**Your assignment**
Report the count of lines containing the word "Hext" in these records, with no other text.

**Data to process**
Lemma advance_at_end (s : InputStream) (n : Z) :
  Inv s -> end_ s <= pos s -> advance s n = (Some (-1), s).
Proof.
  intros HI Hend. destruct (Inv_at_end s HI Hend) as (_ & _ & Hnext & _).
  unfold advance. destruct (Z.to_nat n); simpl; rewrite Hnext; reflexivity.
Qed.

(** C5. The operations of the stream are total functions: the one
    recursion that is not structural, between [getChunk] and
    [removeGapsFromChunk], always ends.  In a stream that satisfies
    the invariant, [next] is -1 once the position has reached [end],
    [peek] returns -1 when the position it resolves lies outside
    [start, end), and [advance] at the end of the input returns -1 and
    leaves the stream as it is. *)
Theorem stream_out_of_range (s : InputStream) :
  Inv s ->
  getChunk_fuel (S (gap_count s)) s = Some (getChunk s) /\
  (end_ s <= pos s -> next s = Some (-1)) /\
  (forall k,
      resolvePos s (pos s) k < start s \/ end_ s <= resolvePos s (pos s) k ->
      (peek s k).1 = Some (-1)) /\
  (end_ s <= pos s -> forall n, advance s n = (Some (-1), s)).
Proof.
  intros HI. split; [apply getChunk_total|]. split; [|split].
  - intros Hend. apply (Inv_at_end s HI Hend).
  - intros k. apply peek_outside. exact HI.
  - intros Hend n. apply advance_at_end; assumption.
Qed.



(** *** The document with the gaps left out *)

Definition in_gapb (gs : list InputGap) (p : Z) : bool :=
  existsb (fun g => (from g <=? p) && (p <? to g)) gs.

(** The code units at the positions of [a, b) that lie in no gap. *)
Definition visible (gs : list InputGap) (a b : Z) : list Z :=
  omap (Js.index text)
    (List.filter (fun p => negb (in_gapb gs p)) (seqZ a (b - a))).

Lemma in_gapb_spec gs p : in_gapb gs p = true <-> in_gap gs p.
Proof.
  unfold in_gapb, in_gap. rewrite existsb_exists. split.
  - intros (g & Hg & Hr). exists g. apply list_elem_of_In in Hg.
    apply andb_true_iff in Hr as [H1 H2].
    apply Z.leb_le in H1. apply Z.ltb_lt in H2. auto.
  - intros (g & Hg & Hr). exists g. apply list_elem_of_In in Hg.
    split; [exact Hg|]. apply andb_true_iff.
    split; [apply Z.leb_le | apply Z.ltb_lt]; lia.
Qed.

Lemma in_gapb_false gs p : in_gapb gs p = false <-> ~ in_gap gs p.
Proof.
  rewrite <- in_gapb_spec. destruct (in_gapb gs p); split; congruence.
Qed.

Lemma visible_nil gs a b : b <= a -> visible gs a b = [].
Proof. intros H. unfold visible. rewrite seqZ_nil by lia. reflexivity. Qed.

Lemma visible_keep gs a b c :
  a < b -> ~ in_gap gs a -> Js.index text a = Some c ->
  visible gs a b = c :: visible gs (a + 1) b.
Proof.
  intros Hlt Hfree Hc. unfold visible. rewrite seqZ_cons by lia. simpl.
  apply in_gapb_false in Hfree. rewrite Hfree. simpl. rewrite Hc. simpl.
  replace (seqZ (Z.succ a) (Z.pred (b - a))) with (seqZ (a + 1) (b - (a + 1)))
    by (f_equal; lia).
  reflexivity.
Qed.

Lemma visible_drop gs a b :
  a < b -> in_gap gs a -> visible gs a b = visible gs (a + 1) b.
Proof.
  intros Hlt Hin. unfold visible. rewrite seqZ_cons by lia. simpl.
  apply in_gapb_spec in Hin. rewrite Hin. simpl.
  replace (seqZ (Z.succ a) (Z.pred (b - a))) with (seqZ (a + 1) (b - (a + 1)))
    by (f_equal; lia).
  reflexivity.
Qed.

(** Positions inside gaps contribute nothing. *)
Lemma visible_skip gs a a' b :
  a <= a' -> (forall q, a <= q < a' -> in_gap gs q) ->
  visible gs a b = visible gs a' b.
Proof.
  intros Hle. remember (Z.to_nat (a' - a)) as n eqn:Hn.
  revert a Hle Hn. induction n as [|n IH]; intros a Hle Hn Hall.
  - replace a' with a by lia. reflexivity.
  - destruct (Z_lt_dec a b) as [Hlt|Hge].
    + rewrite visible_drop by (auto; apply Hall; lia).
      apply IH; [lia | lia |]. intros q Hq. apply Hall. lia.
    + rewrite !visible_nil by lia. reflexivity.
Qed.

Lemma visible_app gs a m b :
  a <= m <= b -> visible gs a b = visible gs a m ++ visible gs m b.
Proof.
  intros H. unfold visible.
  replace (b - a) with ((m - a) + (b - m)) by lia.
  rewrite seqZ_app by lia. rewrite List.filter_app, omap_app.
  do 4 f_equal. lia.
Qed.

(** Only the gaps that reach into [a, b) matter. *)
Lemma visible_ext gs gs' a b :
  (forall q, a <= q < b -> in_gapb gs q = in_gapb gs' q) ->
  visible gs a b = visible gs' a b.
Proof.
  intros Hext. unfold visible. f_equal.
  apply List.filter_ext_in. intros q Hq.
  apply list_elem_of_In, elem_of_seqZ in Hq. rewrite Hext by lia. reflexivity.
Qed.

Lemma slice_cons (a b c : Z) :
  0 <= a < b -> b <= Js.len text -> Js.index text a = Some c ->
  Js.slice text a b = c :: Js.slice text (a + 1) b.
Proof.
  intros H1 H2 Hc. rewrite !slice_in by lia.
  unfold Js.index in Hc. destruct (Z.ltb_spec a 0); [lia|].
  replace (Z.to_nat (b - a)) with (S (Z.to_nat (b - (a + 1)))) by lia.
  rewrite (drop_S _ _ _ Hc). simpl.
  replace (S (Z.to_nat a)) with (Z.to_nat (a + 1)) by lia. reflexivity.
Qed.

(** A stretch without gaps is a slice of the document. *)
Lemma visible_free gs a b :
  0 <= a <= b -> b <= Js.len text ->
  (forall q, a <= q < b -> ~ in_gap gs q) ->
  visible gs a b = Js.slice text a b.
Proof.
  intros Hab Hb. remember (Z.to_nat (b - a)) as n eqn:Hn.
  revert a Hab Hn. induction n as [|n IH]; intros a Hab Hn Hall.
  - replace b with a by lia. rewrite visible_nil by lia.
    rewrite slice_empty by lia. reflexivity.
  - assert (Hc : is_Some (Js.index text a)).
    { unfold Js.index. destruct (Z.ltb_spec a 0); [lia|].
      apply lookup_lt_is_Some_2. unfold Js.len in *. lia. }
    destruct Hc as [c Hc].
    rewrite (visible_keep gs a b c) by (auto; try lia; apply Hall; lia).
    rewrite (slice_cons a b c) by (auto; lia).
    f_equal. apply IH; [lia | lia |]. intros q Hq. apply Hall. lia.
Qed.

(** *** [read] *)

Lemma slice_app_l {A} (s1 s2 : list A) i j :
  0 <= i <= j -> j <= Js.len s1 ->
  Js.slice (s1 ++ s2) i j = Js.slice s1 i j.
Proof.
  intros H1 H2. pose proof (len_app s1 s2). pose proof (len_nonneg s2).
  rewrite !slice_in by lia.
  rewrite drop_app_le by (unfold Js.len in *; lia).
  rewrite take_app_le; [reflexivity|].
  rewrite length_drop. unfold Js.len in *. lia.
Qed.

Lemma slice_from_app_r {A} (s1 s2 : list A) :
  Js.slice_from (s1 ++ s2) (Js.len s1) = s2.
Proof.
  unfold Js.slice_from. pose proof (len_app s1 s2).
  pose proof (len_nonneg s1). pose proof (len_nonneg s2).
  rewrite slice_in by lia. unfold Js.len in *.
  rewrite Nat2Z.id, drop_app_length.
  apply take_ge. lia.
Qed.

Lemma slice_from_end {A} (s : list A) : Js.slice_from s (Js.len s) = [].
Proof.
  unfold Js.slice_from. apply slice_empty. pose proof (len_nonneg s). lia.
Qed.


Lemma in_gapb_cons g gs q :
  in_gapb (g :: gs) q = ((from g <=? q) && (q <? to g)) || in_gapb gs q.
Proof. reflexivity. Qed.

(** Cutting the gaps out of the text of [a, b), last gap first.  After
    the gaps from [lo] on have been cut, the text up to [lo] is still
    whole and the rest has lost what lies in those gaps. *)
Lemma cut_gaps_spec (a b : Z) :
  0 <= a <= b -> b <= Js.len text ->
  forall gs lo, gaps_sorted lo gs ->
    foldr (fun g v => cut_gap a b v g) (Js.slice text a b) gs
    = Js.slice text a (Z.max a (Z.min lo b))
        ++ visible gs (Z.max a (Z.min lo b)) b.
Proof.
  intros Hab Hb gs. induction gs as [|g gs IH]; intros lo Hs; simpl.
  - rewrite visible_free; [| lia | lia |].
    + rewrite slice_app by lia. reflexivity.
    + intros q _ (g & Hg & _). inversion Hg.
  - destruct Hs as (Hlo & Hg & Hrest).
    pose proof (gaps_sorted_lower _ _ Hrest) as Hafter.
    rewrite Forall_forall in Hafter.
    rewrite (IH _ Hrest).
    set (c := Z.max a (Z.min lo b)).
    set (cf := Z.max a (Z.min (from g) b)).
    set (c' := Z.max a (Z.min (to g) b)).
    assert (Horder : a <= c /\ c <= cf /\ cf <= c' /\ c' <= b) by lia.
    (* the goal, with the three stretches of [c, b) told apart *)
    assert (Hgoal : Js.slice text a c ++ visible (g :: gs) c b
                    = Js.slice text a cf ++ visible gs c' b).
    { rewrite (visible_app (g :: gs) c cf b) by lia.
      rewrite (visible_free (g :: gs) c cf); [| lia | lia |].
      - rewrite app_assoc, slice_app by lia. f_equal.
        rewrite (visible_skip (g :: gs) cf c' b); [| lia |].
        + apply visible_ext. intros q Hq. rewrite in_gapb_cons.
          destruct (Z.leb_spec (from g) q), (Z.ltb_spec q (to g)); simpl;
            try reflexivity; lia.
        + intros q Hq. exists g. split; [left | lia].
      - intros q Hq (g' & Hg' & Hr).
        apply elem_of_cons in Hg' as [->|Hg']; [lia|].
        apply Hafter in Hg'. lia. }
    rewrite Hgoal. unfold cut_gap.
    assert (Hlen1 : Js.len (Js.slice text a c') = c' - a)
      by (apply slice_len; lia).
    destruct (Z.ltb_spec a (to g)) as [Hov1|Hno];
      [destruct (Z.ltb_spec (from g) b) as [Hov2|Hno]|]; simpl.
    + (* the gap reaches into [a, b) *)
      f_equal.
      * replace (Z.max 0 (from g - a)) with (cf - a) by lia.
        rewrite slice_app_l by lia. rewrite slice_prefix by lia.
        f_equal. lia.
      * destruct (Z_le_dec (to g) b) as [Hin|Hout].
        -- rewrite len_app, Hlen1.
           pose proof (len_nonneg (visible gs c' b)).
           replace (Z.min (c' - a + Js.len (visible gs c' b)) (to g - a))
             with (Js.len (Js.slice text a c')) by lia.
           apply slice_from_app_r.
        -- assert (Hnil : visible gs c' b = []) by (apply visible_nil; lia).
           rewrite Hnil, app_nil_r, Hlen1.
           replace (Z.min (c' - a) (to g - a))
             with (Js.len (Js.slice text a c')) by lia.
           apply slice_from_end.
    + f_equal. f_equal. lia.
    + f_equal. f_equal. lia.
Qed.
Lemma no_cr_strip s : has_char CR s = false → has_char CR (Str.strip s) = false.
Proof. intros. by apply no_cr_rstrip, no_cr_lstrip. Qed.

Lemma no_cr_join sep l :
  has_char CR sep = false → Forall (λ x, has_char CR x = false) l →
  has_char CR (Str.join sep l) = false.
Proof.
  intros Hsep. induction 1 as [|x l Hx Hl IH]; [done|]. cbn [Str.join].
  case_decide; [done|]. by rewrite !has_char_app, Hx, Hsep, IH.
Qed.

Lemma no_cr_split sep s :
  has_char CR s = false → Forall (λ x, has_char CR x = false) (Str.split sep s).
Proof.
  unfold Str.split.
  assert (has_char CR s = false →
          has_char CR (Str.split_pieces sep s).1 = false
          ∧ Forall (λ x, has_char CR x = false) (Str.split_pieces sep s).2) as H.
  { induction s as [|c s IH]; [done|]. simpl. intros [Hc Hs]%orb_false_iff.
    destruct (IH Hs) as [Hh Ht]. destruct (Str.split_pieces sep s) as [h t].
    destruct (Ascii.eqb c sep); simpl in *; [by split; [|constructor]|].
    by rewrite Hc, Hh. }
  intros Hs. destruct (H Hs) as [Hh Ht]. destruct (Str.split_pieces sep s).
  by constructor.
Qed.

Lemma no_cr_split_ws s :
  has_char CR s = false → Forall (λ x, has_char CR x = false) (Str.split_ws s).
Proof.
  unfold Str.split_ws.
  assert (∀ w ws, has_char CR w = false → Forall (λ x, has_char CR x = false) ws →
                  Forall (λ x, has_char CR x = false) (Str.cons_word w ws)) as Hcons.
  { intros w ws Hw Hws. unfold Str.cons_word. destruct (Str.is_empty w); [done|].
    by constructor. }
  assert (has_char CR s = false →
          has_char CR (Str.words_pieces s).1 = false
          ∧ Forall (λ x, has_char CR x = false) (Str.words_pieces s).2) as H.
  { induction s as [|c s IH]; [done|]. simpl. intros [Hc Hs]%orb_false_iff.
    destruct (IH Hs) as [Hh Ht]. destruct (Str.words_pieces s) as [h t].
    destruct (isspace c); simpl in *; [split; [done|by apply Hcons]|].
    by rewrite Hc, Hh. }
  intros Hs. destruct (H Hs) as [Hh Ht]. destruct (Str.words_pieces s).
  by apply Hcons.
Qed.
(** * tdex-app: order computation, best-order selection and
      confidential-input resolution

    A shallow embedding of [src/services/tdexService/index.ts]:
    [computeOrdersV1], [computeOrdersV2], [discoverBestOrder] and
    [psetToUnblindedInputs], together with the properties the
    specification states about them; then [getTradablesAssets],
    [getClearTextTorProxyUrl], [previewTradeV1], [previewTradeV2],
    [makeTradeV1], [makeTradeV2], [getMarketsFromProviderV1] and
    [getMarketsFromProviderV2], with further properties read off the
    code.

    Conventions of the embedding
    - a JS array is a [list]; [arr[0]] is [head arr : option _], [None]
      standing for [undefined];
    - a JS object used as a dictionary ([Record<string, _>]) is a
      [gmap string _]; the keys used here are hexadecimal renderings and
      outpoint keys, never the name of an inherited property;
    - an amount in satoshis ([sats], [value]) is an integer;
    - a [Buffer] is a [list byte]; its hexadecimal rendering is [toHex];
    - a [for ... of] loop that pushes onto an array is a [fold_left]
      whose accumulator is the array;
    - a function that may [throw] returns a [result];
    - calls that leave the process (the two discoverers) and the console
      are recorded in a trace of [event]s. *)

From Stdlib Require Import ZArith Strings.Byte Ascii String List Sorted Lia.
From stdpp Require Import base option list gmap strings pretty.

(** ** Data model *)

(** [TDEXProvider] of [v1/tradeCore]: only the fields read here. *)
Record TDEXProvider := mkProvider {
name : string;
endpoint : string
}.

(** A trader client is determined by the two arguments of its constructor. *)
Record TraderClient := mkTraderClient {
providerUrl : string;
clientTorProxy : string
}.

Module V1.
Inductive TradeType := BUY | SELL.

(** [TDEXMarket]: the provider and the asset pair; balance and fee fields
    are spread into the object by the catalog builder and are not read by
    any function embedded here, they are kept as one opaque payload. *)
Record TDEXMarket := mkMarket {
  provider : TDEXProvider;
  baseAsset : string;
  quoteAsset : string;
  balanceAndFee : list (string * Z)
}.

Record TradeOrder := mkOrder {
  market : TDEXMarket;
  type : TradeType;
  traderClient : TraderClient
}.
End V1.
(* ===================================================================== *)
(** ** More on [from_latlon] *)

Section FromLatlonMore.

Context {libm : Libm} {unicode : Unicode}.

Local Open Scope py_scope.

(** Without [strict] nothing raises [OutOfRangeError]. *)
Lemma from_latlon_unchecked_Raise_inv latitude longitude force_zone_number e :
  from_latlon latitude longitude force_zone_number false = Raise e ->
  e = OverflowError \/ e = ValueError \/ e = IndexError
  \/ e = ZeroDivisionError.
Proof.
  unfold from_latlon. cbn [bind]. intros H.
  apply bind_Raise_inv in H. destruct H as [H | (z & _ & H)].
  - destruct force_zone_number; [discriminate H |].
    apply latlon_to_zone_number_Raise_inv in H. tauto.
  - apply bind_Raise_inv in H. destruct H as [H | (l & _ & H)].
    + apply latitude_to_zone_letter_Raise_inv in H. tauto.
    + apply bind_Raise_inv in H. destruct H as [H | (en & _ & H)];
        [| discriminate H].
      apply from_latlon_series_Raise_inv in H. tauto.
Qed.

(** X3.  [from_latlon] raises [OutOfRangeError] exactly when [strict] is
    set and the latitude is outside [-80, 84] or the longitude is outside
    [-180, 180]; whatever else goes wrong is reported by another
    exception. *)
Theorem from_latlon_out_of_range_iff latitude longitude force_zone_number
    strict :
  from_latlon latitude longitude force_zone_number strict
  = Raise OutOfRangeError
  <-> strict = true
      /\ (between #(-80) #84 latitude = false
          \/ between #(-180) #180 longitude = false).
Proof.
  split.
  - intros H. destruct strict.
    + split; [reflexivity |].
      destruct (between #(-80) #84 latitude) eqn:Hlat; [| now left].
      destruct (between #(-180) #180 longitude) eqn:Hlon; [| now right].
      rewrite from_latlon_strict_in_range in H by assumption.
      apply from_latlon_unchecked_Raise_inv in H.
      destruct H as [H | [H | [H | H]]]; discriminate H.
    + apply from_latlon_unchecked_Raise_inv in H.
      destruct H as [H | [H | [H | H]]]; discriminate H.
  - intros [-> H]. now apply from_latlon_strict_out_of_range.
Qed.

(** X4.  The zone number and the zone letter that [from_latlon] returns
    are those of [latlon_to_zone_number] and [latitude_to_zone_letter],
    and projecting again with the returned zone number forced gives the
    same tuple. *)
Theorem from_latlon_force_own_zone latitude longitude strict
    easting northing z l :
  from_latlon latitude longitude None strict = Ok (easting, northing, z, l) ->
  latlon_to_zone_number latitude longitude = Ok z
  /\ latitude_to_zone_letter latitude = Ok l
  /\ from_latlon latitude longitude (Some z) strict
     = Ok (easting, northing, z, l).
Proof.
  intros H.
  assert (Hz : latlon_to_zone_number latitude longitude = Ok z
               /\ latitude_to_zone_letter latitude = Ok l).
  { unfold from_latlon in H.
    apply bind_Ok_inv in H. destruct H as (u & _ & H).
    apply bind_Ok_inv in H. destruct H as (z' & Hz & H).
    apply bind_Ok_inv in H. destruct H as (l' & Hl & H).
    apply bind_Ok_inv in H. destruct H as (en & _ & H).
    injection H as _ _ <- <-. auto. }
  destruct Hz as [Hz Hl]. repeat split; try assumption.
  rewrite <- H. unfold from_latlon. rewrite Hz. reflexivity.
Qed.

(** X5.  A longitude that is an infinity or not a number is never
    projected when the zone is not forced: with [strict] the call raises
    [OutOfRangeError], without it [int()] raises [ValueError] on a
    not-a-number and [OverflowError] on an infinity, at every latitude. *)
Theorem from_latlon_longitude_not_finite latitude longitude strict :
  not_finite longitude = true ->
  from_latlon latitude longitude None strict
  = Raise (if strict then OutOfRangeError
           else match longitude with
                | S754_nan => ValueError
                | _ => OverflowError
                end).
Proof.
  intros Hn. destruct strict.
  - apply from_latlon_strict_out_of_range. right.
    destruct longitude as [s | [|] | | s m e]; try discriminate Hn;
      reflexivity.
  - unfold from_latlon. cbn [bind].
    assert (Hz : latlon_to_zone_number latitude longitude
                 = Raise match longitude with
                         | S754_nan => ValueError
                         | _ => OverflowError
                         end).
    { unfold latlon_to_zone_number.
      destruct longitude as [s | [|] | | s m e]; try discriminate Hn;
        destruct (#56 <=? latitude)%dbl, (latitude <? #64)%dbl,
                 (#72 <=? latitude)%dbl, (latitude <=? #84)%dbl;
        reflexivity. }
    rewrite Hz. reflexivity.
Qed.

End FromLatlonMore.

(* ===================================================================== *)
(** ** More on [to_latlon] *)

Section UpperAscii.

Context {unicode : Unicode}.

Lemma upper_ascii_idempotent (c : ascii) :
  upper_ascii (upper_ascii c) = upper_ascii c.
Proof.
  destruct c as [[|] [|] [|] [|] [|] [|] [|] [|]]; reflexivity.
Qed.

Lemma upper_ascii_is_ascii (c : ascii) :
  is_ascii c = true -> is_ascii (upper_ascii c) = true.
Proof.
  destruct c as [[|] [|] [|] [|] [|] [|] [|] [|]]; intros H;
    try discriminate H; reflexivity.
Qed.

(** An ASCII character is mapped on its own. *)
Lemma upper_cons (c : ascii) (s : string) :
  is_ascii c = true -> upper (String c s) = String (upper_ascii c) (upper s).
Proof.
  intros H. unfold upper. cbn [upper_from]. rewrite H. reflexivity.
Qed.

(** On ASCII text [upper] stays in ASCII and is idempotent. *)
Lemma upper_ascii_only (s : string) :
  ascii_only s = true ->
  ascii_only (upper s) = true /\ upper (upper s) = upper s.
Proof.
  induction s as [| c s IH]; [intros _; split; reflexivity |].
  cbn [ascii_only]. intros H. apply andb_prop in H. destruct H as [Hc Hs].
  destruct (IH Hs) as [IH1 IH2].
  rewrite (upper_cons c s Hc).
  pose proof (upper_ascii_is_ascii c Hc) as Hu.
  split.
  - cbn [ascii_only]. rewrite Hu, IH1. reflexivity.
  - rewrite (upper_cons _ _ Hu), upper_ascii_idempotent, IH2. reflexivity.
Qed.

(** The checks return only once the zone number is known to be valid. *)
Lemma to_latlon_checks_Ok_inv easting northing zone_number zone_letter
    northern strict b :
  to_latlon_checks easting northing zone_number zone_letter northern strict
  = Ok b ->
  valid_combination zone_letter northern = true
  /\ valid_zone_number zone_number = true
  /\ valid_letter_argument zone_letter = true
  /\ (strict = true ->
      between_excl #100000 #1000000 easting = true
      /\ between #0 #10000000 northing = true).
Proof.
  intros H.
  destruct (valid_combination zone_letter northern) eqn:Hc;
    [| rewrite to_latlon_checks_invalid in H by assumption; discriminate H].
  rewrite to_latlon_checks_valid in H by assumption.
  split; [reflexivity |].
  destruct strict,
    (between_excl #100000 #1000000 easting), (between #0 #10000000 northing),
    (valid_zone_number zone_number);
    cbn [negb raise_if bind] in H; try discriminate H;
    (split; [reflexivity |]);
    (split; [| intros; try discriminate; auto]);
    (destruct zone_letter as [[| a s] |]; try reflexivity;
     cbn [valid_letter_argument];
     destruct (valid_zone_letter (String a s)); [reflexivity |];
     cbn [negb raise_if bind] in H; discriminate H).
Qed.

End UpperAscii.

Section ToLatlonMore.

Context {libm : Libm} {unicode : Unicode}.

Local Open Scope py_scope.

**Response box**
2